Lemma withinLimit_step e r db :
  withinLimit db -> withinLimit (snd (handleTransactions e r db)).
Proof.
  intros Hdb.
  destruct (handleTransactions_inv e r db)
    as [[-> _] | (tr & id & c & kind & delta & _ & Hv & _ & Hc & Hk & ->)]; [exact Hdb|].
  cbn [snd]. intros id' c' Hc'. unfold posted in Hc'. cbn [customers] in Hc'.
  destruct (decide (id = id')) as [<- | Hne].
  - rewrite lookup_insert_eq in Hc'. injection Hc' as <-. cbn [c_limit c_balance].
    specialize (Hdb id c Hc). destruct Hk as [[_ ->] | (_ & -> & Hfloor)]; lia.
  - rewrite lookup_insert_ne in Hc' by exact Hne. exact (Hdb id' c' Hc').
Qed.

(** a rejected call changes nothing *)
Lemma rejected_unchanged e r db :
  code (fst (handleTransactions e r db)) <> StatusOK ->
  snd (handleTransactions e r db) = db.
Proof.
  intros Hcode.
  destruct (handleTransactions_inv e r db)
    as [[Hdb _] | (tr & id & c & kind & delta & _ & _ & _ & _ & _ & Heq)]; [exact Hdb|].
  rewrite Heq in Hcode. now contradiction Hcode.
Qed.

(** ** The ledger *)

Lemma rowsOf_app id l1 l2 : rowsOf id (l1 ++ l2) = (rowsOf id l1 ++ rowsOf id l2)%list.
Proof. unfold rowsOf. apply List.filter_app. Qed.

Lemma sumEffects_app l1 l2 : sumEffects (l1 ++ l2) = sumEffects l1 + sumEffects l2.
Proof.
  unfold sumEffects. induction l1 as [|t l1 IH]; cbn [app fold_right]; lia.
Qed.
(** * pkasolver: conjugate generation, site enumeration, graph encoding
      and the micro-speciation search

    A shallow embedding of the core of [pkasolver]
    ([chem.py], [query.py], [data.py], [constants.py]).

    - Molecules are RDKit objects that the Python code copies, aliases and
      mutates in place.  They live in a store (a list of molecules); Python
      variables hold references (positions in the store).  The code is
      written in a small state and exception monad [M].
    - pKa and pH values are Python floats ([float]): NaN, an infinity, or
      a number, kept as the rational it stands for.  The comparisons are
      Python's, false as soon as one side is NaN.
    - What lies outside the repository's sources is a variable of the
      section that uses it: RDKit's valence bookkeeping behind
      [UpdatePropertyCache] and its substructure search, the five-argument
      pair encoder that [match_pka] calls, the trained model behind
      [predict], numpy's [np.round], and [run_with_mol_list] of
      dimorphite_dl.  The encoder, the model and dimorphite return a value
      or raise; the others always return.
      RDKit's getters are record fields.
    - The tensors of [data.py] are kept as the nested lists they are packed
      from; packing fails where numpy refuses (a ragged list, an empty list
      of edges).
    - The first part holds the definitions: the embedded functions in the
      order of the sources, then the summaries the statements are written
      with and the molecules of the worked examples, then the utilities
      around the core (slicing and splitting of data sets, fingerprints,
      feature dictionaries, data set assembly, writing of query results).
      The second part holds the proofs, those for the utilities last. *)

From Stdlib Require Import QArith Qround Lqa String Sorted.
From stdpp Require Import base option list numbers.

* _EXERCISE DETAILS_: Beginning at the line above that contains "(** ** The ledger *)", return each line exactly through the line that contains "pair encoder that", and no others.

* _SOLVED PROBLEM_:
(** ** The ledger *)

Lemma rowsOf_app id l1 l2 : rowsOf id (l1 ++ l2) = (rowsOf id l1 ++ rowsOf id l2)%list.
Proof. unfold rowsOf. apply List.filter_app. Qed.

Lemma sumEffects_app l1 l2 : sumEffects (l1 ++ l2) = sumEffects l1 + sumEffects l2.
Proof.
  unfold sumEffects. induction l1 as [|t l1 IH]; cbn [app fold_right]; lia.
Qed.
(** * pkasolver: conjugate generation, site enumeration, graph encoding
      and the micro-speciation search

    A shallow embedding of the core of [pkasolver]
    ([chem.py], [query.py], [data.py], [constants.py]).

    - Molecules are RDKit objects that the Python code copies, aliases and
      mutates in place.  They live in a store (a list of molecules); Python
      variables hold references (positions in the store).  The code is
      written in a small state and exception monad [M].
    - pKa and pH values are Python floats ([float]): NaN, an infinity, or
      a number, kept as the rational it stands for.  The comparisons are
      Python's, false as soon as one side is NaN.
    - What lies outside the repository's sources is a variable of the
      section that uses it: RDKit's valence bookkeeping behind
      [UpdatePropertyCache] and its substructure search, the five-argument
      pair encoder that [match_pka] calls, the trained model behind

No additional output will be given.